Destarte, para evitar maiores problemas e uma possível desestruturação do desfile carnavalesco como um possível negócio lucrativo para a cidade, surge a necessidade de encontrar um local mais adequado para a realização da festa, o que ocorre em 1977 quando os desfiles foram transferidos para a Avenida Tiradentes, mudança que foi cuidadosamente

preparada. Em 1976 houve desfiles de escolas de samba na Avenida Tiradentes em duas ocasiões. No dia primeiro de maio, trinta agremiações, entre escolas de samba e blocos carnavalescos, desfilaram em comemoração ao dia do trabalho; e no dia quatro de setembro foram trinta e três agremiações em comemoração ao dia da independência, que contou também com um concurso para escolher o samba-enredo sobre o tema. De acordo com os jornais da época este último desfile teve a função de testar aquela que seria a nova passarela do samba paulistano, a qual contaria com uma maior infra-estrutura para sambistas e espectadores, bem como para a imprensa e demais empresas que tivessem interesse em investir nesse evento.

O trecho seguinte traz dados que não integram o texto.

(* ===== verification/CorroboratePolicy.v ===== *)
(** * Do two authorities agree?

    [src/policy/corroborate.rs]: the comparison of two answers to one question
    that could not be proved. *)

From Stdlib Require Import Ascii String.
From S2P Require Import Prelude.
From S2P Require Import Names.
From S2P Require Import Dns.

Section corroborate.
Context {Name : Type} {NL : NameLib Name}.
Implicit Types msg a b : Message Name.

Definition owner_and_type (r : DnsRecord Name) : Name * RecordType := (r_name r, record_type r).

Definition terminal msg : option (Name * RecordType) :=
  match last (map owner_and_type
    (List.filter (λ r, negb (rtype_eqb (record_type r) RT_CNAME
                             || rtype_eqb (record_type r) RT_RRSIG)) (answers msg))) with
  | Some t => Some t
  | None => last (map owner_and_type
      (List.filter (λ r, rtype_eqb (record_type r) RT_CNAME) (answers msg)))
  end.

Definition registrable_suffix (name : Name) : str :=
  let text := to_ascii_lowercase (trim_end_matches dot (name_text name)) in
  let labels := split_on dot text in
  if (length labels <=? 2)%nat then text
  else join_with dot (drop (length labels - 2) labels).

Definition answers_are_compatible a b : bool :=
  if negb (rcode_eqb (m_response_code (metadata a)) (m_response_code (metadata b))) then false
  else if negb (rcode_eqb (m_response_code (metadata a)) NoError) then false
  else match terminal a, terminal b with
       | Some ta, Some tb =>
           if negb (rtype_eqb ta.2 tb.2) then false
           else str_eqb (registrable_suffix ta.1) (registrable_suffix tb.1)
       | _, _ => false
       end.

(** The last two labels. *)
Definition last_two (ls : list str) : list str := drop (length ls - 2) ls.

Lemma registrable_suffix_labels name ls :
  name_text name = dotted ls -> ls ≠ [] -> Forall label_ok ls ->
  registrable_suffix name = join_with dot (last_two (map to_ascii_lowercase ls)).
Proof.
  intros Ht Hne Hls. unfold registrable_suffix.
  rewrite Ht, trim_end_dotted, join_lower by done.
  assert (map to_ascii_lowercase ls ≠ []) as Hne' by by destruct ls.
  pose proof (Forall_label_lower _ Hls) as Hlow. revert Hne' Hlow.
  generalize (map to_ascii_lowercase ls). intros low Hne' Hlow.
  rewrite split_on_join by done. unfold last_two.
  destruct (length low <=? 2)%nat eqn:E; [|done]. apply Nat.leb_le in E.
  by replace (length low - 2)%nat with 0%nat by lia.
Qed.

Lemma last_two_ok ls : Forall label_ok ls -> Forall label_ok (last_two ls).
Proof. apply Forall_drop. Qed.

(** ** Properties *)

(** Two answers agree exactly when both are positive and end in records of
    the same type whose owners share their last two labels, compared without
    regard to case.  A negative answer, or one with nothing to compare, agrees
    with nothing. *)
Theorem compatible_iff_same_terminal (a b : Message Name) na ta nb tb (la lb : list str)
    (Ha : terminal a = Some (na, ta)) (Hb : terminal b = Some (nb, tb))
    (Hna : name_text na = dotted la) (Hnb : name_text nb = dotted lb)
    (Hla : la ≠ [] ∧ Forall label_ok la) (Hlb : lb ≠ [] ∧ Forall label_ok lb) :
  answers_are_compatible a b = true <->
  m_response_code (metadata a) = NoError ∧ m_response_code (metadata b) = NoError ∧
  ta = tb ∧
  last_two (map to_ascii_lowercase la) = last_two (map to_ascii_lowercase lb).
Proof.
  destruct Hla as [Hla1 Hla2], Hlb as [Hlb1 Hlb2].
  unfold answers_are_compatible, rcode_eqb, rtype_eqb. rewrite Ha, Hb. simpl.
  rewrite (registrable_suffix_labels na la), (registrable_suffix_labels nb lb) by done.
  case_bool_decide as E1; simpl; [|split; [done|]; intros (? & ? & _); congruence].
  case_bool_decide as E2; simpl; [|split; [done|]; by intros (? & _)].
  case_bool_decide as E3; simpl; [|split; [done|]; by intros (_ & _ & ? & _)].
  rewrite str_eqb_eq. split.
  - intros Heq. split_and!; [done|congruence|done|].
    apply join_inj in Heq; auto using last_two_ok, Forall_label_lower.
  - by intros (_ & _ & _ & ->).
Qed.

(** Agreement is symmetric: it does not matter which authority answered
    first. *)
Theorem compatible_symmetric (a b : Message Name) :
  answers_are_compatible a b = answers_are_compatible b a.
Proof.
  unfold answers_are_compatible, rcode_eqb, rtype_eqb.
  destruct (decide (m_response_code (metadata a) = m_response_code (metadata b))) as [E|E].
  - rewrite <- E. rewrite !bool_decide_true by done. simpl.
    destruct (negb _); [done|]. destruct (terminal a) as [ta|], (terminal b) as [tb|]; try done.
    destruct (decide (ta.2 = tb.2)) as [Et|Et].
    + rewrite !bool_decide_true by done. simpl. apply eq_true_iff_eq.
      rewrite !str_eqb_eq. split; congruence.
    + rewrite (bool_decide_false (ta.2 = tb.2)), (bool_decide_false (tb.2 = ta.2)) by congruence.
      done.
  - rewrite (bool_decide_false (m_response_code (metadata a) = _)) by done.
    by rewrite (bool_decide_false (m_response_code (metadata b) = _)) by congruence.
Qed.

(** An answer that stops at a CNAME is compared on the owner of the CNAME,
    not on where it points: two positive answers whose last records are aliases
    of one name agree whatever the two targets are. *)
Theorem dangling_aliases_always_agree (a b : Message Name) (owner : Name)
    (ra rb : DnsRecord Name)
    (Ha : answers a = [ra]) (Hb : answers b = [rb])
    (Hna : r_name ra = owner) (Hnb : r_name rb = owner)
    (Hca : record_type ra = RT_CNAME) (Hcb : record_type rb = RT_CNAME)
    (Hpa : m_response_code (metadata a) = NoError)
    (Hpb : m_response_code (metadata b) = NoError) :
  answers_are_compatible a b = true.
Proof.
  assert (rtype_eqb RT_CNAME RT_CNAME = true) as Hrefl by reflexivity.
  assert (terminal a = Some (owner, RT_CNAME)) as Hta.
  { unfold terminal. rewrite Ha. cbn [List.filter]. rewrite Hca.
    rewrite Hrefl. cbn [orb negb map last]. unfold owner_and_type. by rewrite Hca, Hna. }
  assert (terminal b = Some (owner, RT_CNAME)) as Htb.
  { unfold terminal. rewrite Hb. cbn [List.filter]. rewrite Hcb.
    rewrite Hrefl. cbn [orb negb map last]. unfold owner_and_type. by rewrite Hcb, Hnb. }
  unfold answers_are_compatible. rewrite Hta, Htb, Hpa, Hpb. simpl. apply str_eqb_refl.
Qed.

End corroborate.

(** ** Witnesses *)

Section witnesses.
#[local] Existing Instance text_names.

Definition positive_answer (rs : list (DnsRecord str)) : Message str :=
  mk_Message (mk_Metadata 0 MtResponse OpQuery false false true true false false NoError)
    [] rs [] [] None.

Definition www : str := lit "www.example.com.".

Definition alias_to (target : str) : DnsRecord str :=
  mk_Record www IN 60 (RD_CNAME target) PIndeterminate.

Definition edge (owner : str) : DnsRecord str :=
  mk_Record owner IN 60 (RD_A 0) PIndeterminate.

Lemma compatible_iff_same_terminal_witness :
  answers_are_compatible (positive_answer [alias_to (lit "e1.cdn.net."); edge (lit "e1.cdn.net.")])
    (positive_answer [alias_to (lit "e2.cdn.net."); edge (lit "E2.CDN.net.")]) = true.
Proof.
  apply (compatible_iff_same_terminal
    (positive_answer [alias_to (lit "e1.cdn.net."); edge (lit "e1.cdn.net.")])
    (positive_answer [alias_to (lit "e2.cdn.net."); edge (lit "E2.CDN.net.")])
    (lit "e1.cdn.net.") RT_A (lit "E2.CDN.net.") RT_A
    [lit "e1"; lit "cdn"; lit "net"] [lit "E2"; lit "CDN"; lit "net"]); try reflexivity.
  - split; [done|].
    repeat (apply Forall_cons_2; [split; [done|]|]); [vm_compute; set_solver..|constructor].
  - split; [done|].
    repeat (apply Forall_cons_2; [split; [done|]|]); [vm_compute; set_solver..|constructor].
  - repeat split.
Defined.

Lemma dangling_aliases_always_agree_witness :
  answers_are_compatible (positive_answer [alias_to (lit "edge.cdn.net.")])
    (positive_answer [alias_to (lit "evil.attacker.test.")]) = true.
Proof.
  apply (dangling_aliases_always_agree
    (positive_answer [alias_to (lit "edge.cdn.net.")])
    (positive_answer [alias_to (lit "evil.attacker.test.")])
    www (alias_to (lit "edge.cdn.net.")) (alias_to (lit "evil.attacker.test.")));
    reflexivity.
Defined.

End witnesses.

Esperam os sambistas que no novo local sejam resolvidos alguns dos problemas crônicos do carnaval paulistano: melhor acomodação para o público, criação de arquibancadas reservadas para quem deseja pagar e ter mais conforto e atender aos turistas que desejam ter locais reservados. Por ser a área livre de postes e fios [os carros alegóricos] poderão ultrapassar o limite de três metros de altura e os quatro de largura. Por outro lado espera-se que a iluminação seja bastante melhorada, com a colocação de transformadores e maior quantidade de lâmpadas, que irão melhorar o brilho das fantasias, além de facilitar o trabalho da televisão e dos cinegrafistas (Folha da Tarde, 06/09/1976).

Esses acontecimentos revelam a insatisfação dos sambistas e da população em relação aos desfiles carnavalescos, bem como a intenção das escolas e do poder público em transformá-los em um negócio mais viável economicamente.